Source records
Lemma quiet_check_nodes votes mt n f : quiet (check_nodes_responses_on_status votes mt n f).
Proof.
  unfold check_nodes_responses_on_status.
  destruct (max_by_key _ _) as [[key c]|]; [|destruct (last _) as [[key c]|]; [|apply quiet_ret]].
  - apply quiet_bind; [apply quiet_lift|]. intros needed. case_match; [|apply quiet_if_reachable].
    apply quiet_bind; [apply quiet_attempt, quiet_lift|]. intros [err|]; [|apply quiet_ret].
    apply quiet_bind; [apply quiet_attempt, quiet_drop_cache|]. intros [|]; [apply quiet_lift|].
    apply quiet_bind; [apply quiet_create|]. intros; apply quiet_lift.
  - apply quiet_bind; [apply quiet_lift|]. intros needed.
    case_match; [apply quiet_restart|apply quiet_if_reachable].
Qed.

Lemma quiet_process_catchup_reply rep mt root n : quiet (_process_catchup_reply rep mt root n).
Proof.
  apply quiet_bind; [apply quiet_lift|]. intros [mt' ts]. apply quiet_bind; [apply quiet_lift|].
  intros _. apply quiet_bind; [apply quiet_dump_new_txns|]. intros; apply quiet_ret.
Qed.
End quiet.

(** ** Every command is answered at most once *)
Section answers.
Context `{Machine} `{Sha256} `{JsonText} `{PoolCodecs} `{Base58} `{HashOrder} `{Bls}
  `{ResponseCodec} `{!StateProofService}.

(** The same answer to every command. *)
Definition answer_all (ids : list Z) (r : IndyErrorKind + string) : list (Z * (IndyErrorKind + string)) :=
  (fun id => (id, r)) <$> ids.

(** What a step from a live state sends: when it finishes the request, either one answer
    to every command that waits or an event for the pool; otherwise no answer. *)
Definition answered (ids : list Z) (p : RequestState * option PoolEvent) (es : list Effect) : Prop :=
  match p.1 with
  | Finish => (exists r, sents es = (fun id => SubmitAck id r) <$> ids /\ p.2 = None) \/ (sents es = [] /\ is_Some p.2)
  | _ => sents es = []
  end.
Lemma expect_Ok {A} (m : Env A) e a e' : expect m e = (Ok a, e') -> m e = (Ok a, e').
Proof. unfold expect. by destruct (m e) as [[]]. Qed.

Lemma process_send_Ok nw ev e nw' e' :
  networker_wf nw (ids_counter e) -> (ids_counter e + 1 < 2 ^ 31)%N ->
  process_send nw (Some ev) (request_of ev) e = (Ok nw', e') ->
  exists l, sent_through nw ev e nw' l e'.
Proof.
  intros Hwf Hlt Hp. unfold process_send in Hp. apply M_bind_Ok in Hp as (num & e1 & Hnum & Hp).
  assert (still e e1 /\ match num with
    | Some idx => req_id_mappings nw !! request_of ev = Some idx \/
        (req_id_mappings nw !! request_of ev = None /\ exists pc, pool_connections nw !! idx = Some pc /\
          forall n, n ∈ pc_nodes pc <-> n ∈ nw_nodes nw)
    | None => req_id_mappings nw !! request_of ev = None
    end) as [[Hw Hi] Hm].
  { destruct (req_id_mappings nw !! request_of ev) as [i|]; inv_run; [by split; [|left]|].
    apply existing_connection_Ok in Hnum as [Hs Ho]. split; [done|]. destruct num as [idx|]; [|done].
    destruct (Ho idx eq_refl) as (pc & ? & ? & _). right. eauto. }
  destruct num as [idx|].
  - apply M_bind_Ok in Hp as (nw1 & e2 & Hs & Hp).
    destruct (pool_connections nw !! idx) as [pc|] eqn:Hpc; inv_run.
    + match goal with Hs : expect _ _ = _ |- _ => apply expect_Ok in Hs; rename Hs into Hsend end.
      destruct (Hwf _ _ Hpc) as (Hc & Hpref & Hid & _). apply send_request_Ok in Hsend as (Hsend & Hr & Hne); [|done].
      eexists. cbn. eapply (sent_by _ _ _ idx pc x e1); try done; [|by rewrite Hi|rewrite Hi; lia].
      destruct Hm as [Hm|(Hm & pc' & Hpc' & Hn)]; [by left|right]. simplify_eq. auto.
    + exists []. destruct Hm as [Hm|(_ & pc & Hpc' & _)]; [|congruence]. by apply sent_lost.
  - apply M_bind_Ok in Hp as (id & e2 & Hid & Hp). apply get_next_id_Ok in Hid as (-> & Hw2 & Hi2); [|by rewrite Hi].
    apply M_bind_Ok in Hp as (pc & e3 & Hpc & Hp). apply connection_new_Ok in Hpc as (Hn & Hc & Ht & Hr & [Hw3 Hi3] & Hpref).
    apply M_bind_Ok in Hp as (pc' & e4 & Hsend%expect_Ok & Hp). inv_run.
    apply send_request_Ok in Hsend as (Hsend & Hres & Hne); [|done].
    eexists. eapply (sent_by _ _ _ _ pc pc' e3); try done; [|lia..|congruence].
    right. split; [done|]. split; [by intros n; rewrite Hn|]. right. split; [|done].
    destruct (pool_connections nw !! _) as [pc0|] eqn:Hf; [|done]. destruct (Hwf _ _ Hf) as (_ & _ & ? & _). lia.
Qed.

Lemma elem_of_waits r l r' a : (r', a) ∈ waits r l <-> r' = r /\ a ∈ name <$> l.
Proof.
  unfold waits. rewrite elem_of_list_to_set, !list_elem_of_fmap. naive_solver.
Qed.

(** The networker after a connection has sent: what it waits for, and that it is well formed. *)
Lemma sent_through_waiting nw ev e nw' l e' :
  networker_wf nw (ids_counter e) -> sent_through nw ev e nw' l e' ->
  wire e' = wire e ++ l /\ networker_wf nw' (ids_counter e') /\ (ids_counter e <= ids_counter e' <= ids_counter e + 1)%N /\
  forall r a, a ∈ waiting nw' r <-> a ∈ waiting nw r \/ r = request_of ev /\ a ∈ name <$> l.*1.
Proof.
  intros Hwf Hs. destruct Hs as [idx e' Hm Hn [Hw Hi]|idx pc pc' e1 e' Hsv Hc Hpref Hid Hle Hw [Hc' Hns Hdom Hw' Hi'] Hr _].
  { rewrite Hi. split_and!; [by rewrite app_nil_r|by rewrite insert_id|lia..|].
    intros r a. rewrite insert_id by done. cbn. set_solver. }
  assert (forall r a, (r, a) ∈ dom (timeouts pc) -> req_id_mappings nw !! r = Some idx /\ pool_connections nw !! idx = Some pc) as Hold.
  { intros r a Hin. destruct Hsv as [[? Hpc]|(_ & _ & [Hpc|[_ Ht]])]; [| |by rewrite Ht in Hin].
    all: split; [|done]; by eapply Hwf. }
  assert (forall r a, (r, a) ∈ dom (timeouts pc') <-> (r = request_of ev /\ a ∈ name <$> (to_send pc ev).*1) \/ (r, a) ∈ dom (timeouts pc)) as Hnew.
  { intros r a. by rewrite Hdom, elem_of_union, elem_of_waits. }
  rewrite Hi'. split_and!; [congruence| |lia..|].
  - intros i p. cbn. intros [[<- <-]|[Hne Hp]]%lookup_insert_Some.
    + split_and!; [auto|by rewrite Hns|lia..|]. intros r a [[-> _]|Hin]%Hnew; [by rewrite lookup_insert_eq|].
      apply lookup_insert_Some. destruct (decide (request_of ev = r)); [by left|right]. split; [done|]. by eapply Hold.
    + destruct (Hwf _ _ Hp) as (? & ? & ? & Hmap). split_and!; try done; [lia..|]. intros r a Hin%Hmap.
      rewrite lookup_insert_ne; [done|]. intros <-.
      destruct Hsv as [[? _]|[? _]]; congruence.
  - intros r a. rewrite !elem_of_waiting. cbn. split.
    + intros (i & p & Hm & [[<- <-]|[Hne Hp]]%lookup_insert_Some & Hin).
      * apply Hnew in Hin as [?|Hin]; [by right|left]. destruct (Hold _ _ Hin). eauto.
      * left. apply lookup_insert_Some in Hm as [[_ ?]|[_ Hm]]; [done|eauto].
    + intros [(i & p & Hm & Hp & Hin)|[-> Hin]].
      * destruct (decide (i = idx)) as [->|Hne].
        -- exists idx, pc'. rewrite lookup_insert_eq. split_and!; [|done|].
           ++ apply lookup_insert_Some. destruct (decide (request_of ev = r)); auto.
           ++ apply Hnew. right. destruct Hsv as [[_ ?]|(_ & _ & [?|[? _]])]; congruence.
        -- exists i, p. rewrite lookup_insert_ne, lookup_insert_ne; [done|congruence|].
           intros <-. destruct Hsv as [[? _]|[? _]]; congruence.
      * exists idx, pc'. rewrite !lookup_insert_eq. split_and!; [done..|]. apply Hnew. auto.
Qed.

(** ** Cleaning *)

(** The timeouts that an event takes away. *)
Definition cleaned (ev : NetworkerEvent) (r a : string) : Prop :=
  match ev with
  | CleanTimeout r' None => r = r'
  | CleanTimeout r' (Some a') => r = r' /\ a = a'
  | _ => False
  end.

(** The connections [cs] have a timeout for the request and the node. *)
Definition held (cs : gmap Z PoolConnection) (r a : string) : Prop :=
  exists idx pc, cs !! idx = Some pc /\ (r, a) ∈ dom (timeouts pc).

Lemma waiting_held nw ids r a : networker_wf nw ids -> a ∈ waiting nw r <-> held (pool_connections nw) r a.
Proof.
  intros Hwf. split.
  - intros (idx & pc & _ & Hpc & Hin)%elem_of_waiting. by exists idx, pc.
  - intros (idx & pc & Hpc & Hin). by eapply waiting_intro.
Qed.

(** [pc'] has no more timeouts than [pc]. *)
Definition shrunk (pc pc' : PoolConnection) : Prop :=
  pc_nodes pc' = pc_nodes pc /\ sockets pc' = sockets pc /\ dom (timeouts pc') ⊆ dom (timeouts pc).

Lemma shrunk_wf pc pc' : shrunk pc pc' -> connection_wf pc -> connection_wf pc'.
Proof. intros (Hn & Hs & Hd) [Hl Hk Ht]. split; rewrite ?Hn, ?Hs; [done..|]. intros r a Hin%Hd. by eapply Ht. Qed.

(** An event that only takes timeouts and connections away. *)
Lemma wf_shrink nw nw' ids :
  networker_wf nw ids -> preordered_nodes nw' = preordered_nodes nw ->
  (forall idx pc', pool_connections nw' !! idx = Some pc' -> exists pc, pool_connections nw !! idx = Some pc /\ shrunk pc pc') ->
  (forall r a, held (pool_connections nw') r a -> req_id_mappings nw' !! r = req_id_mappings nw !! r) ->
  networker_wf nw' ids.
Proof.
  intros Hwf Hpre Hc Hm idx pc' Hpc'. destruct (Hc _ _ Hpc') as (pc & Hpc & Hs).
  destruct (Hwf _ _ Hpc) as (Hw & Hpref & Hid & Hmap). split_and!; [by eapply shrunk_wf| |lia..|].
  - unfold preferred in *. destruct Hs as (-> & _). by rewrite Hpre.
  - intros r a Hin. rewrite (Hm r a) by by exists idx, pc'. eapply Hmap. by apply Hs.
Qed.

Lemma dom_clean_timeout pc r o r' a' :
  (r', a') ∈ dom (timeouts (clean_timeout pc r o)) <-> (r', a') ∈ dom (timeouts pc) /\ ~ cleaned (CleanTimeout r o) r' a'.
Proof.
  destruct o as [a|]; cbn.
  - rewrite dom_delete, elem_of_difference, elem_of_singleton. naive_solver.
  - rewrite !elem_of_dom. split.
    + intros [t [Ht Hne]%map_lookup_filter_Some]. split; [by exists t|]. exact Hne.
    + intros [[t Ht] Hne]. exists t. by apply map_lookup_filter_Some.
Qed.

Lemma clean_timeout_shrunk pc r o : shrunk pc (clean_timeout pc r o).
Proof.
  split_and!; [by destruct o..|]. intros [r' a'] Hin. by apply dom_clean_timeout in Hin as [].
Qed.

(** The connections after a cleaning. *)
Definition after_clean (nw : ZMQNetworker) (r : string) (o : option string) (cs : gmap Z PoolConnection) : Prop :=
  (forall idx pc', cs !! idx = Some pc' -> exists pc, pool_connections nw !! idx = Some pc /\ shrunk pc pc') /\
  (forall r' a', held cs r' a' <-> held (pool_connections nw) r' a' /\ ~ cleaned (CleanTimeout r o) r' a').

**About this task**
Among the records above, find the lines where the word "left" appears and copy them.

**Task answer**
  { destruct (req_id_mappings nw !! request_of ev) as [i|]; inv_run; [by split; [|left]|].
      destruct Hm as [Hm|(Hm & pc' & Hpc' & Hn)]; [by left|right]. simplify_eq. auto.
      apply lookup_insert_Some. destruct (decide (request_of ev = r)); [by left|right]. split; [done|]. by eapply Hold.
      * apply Hnew in Hin as [?|Hin]; [by right|left]. destruct (Hold _ _ Hin). eauto.
      * left. apply lookup_insert_Some in Hm as [[_ ?]|[_ Hm]]; [done|eauto].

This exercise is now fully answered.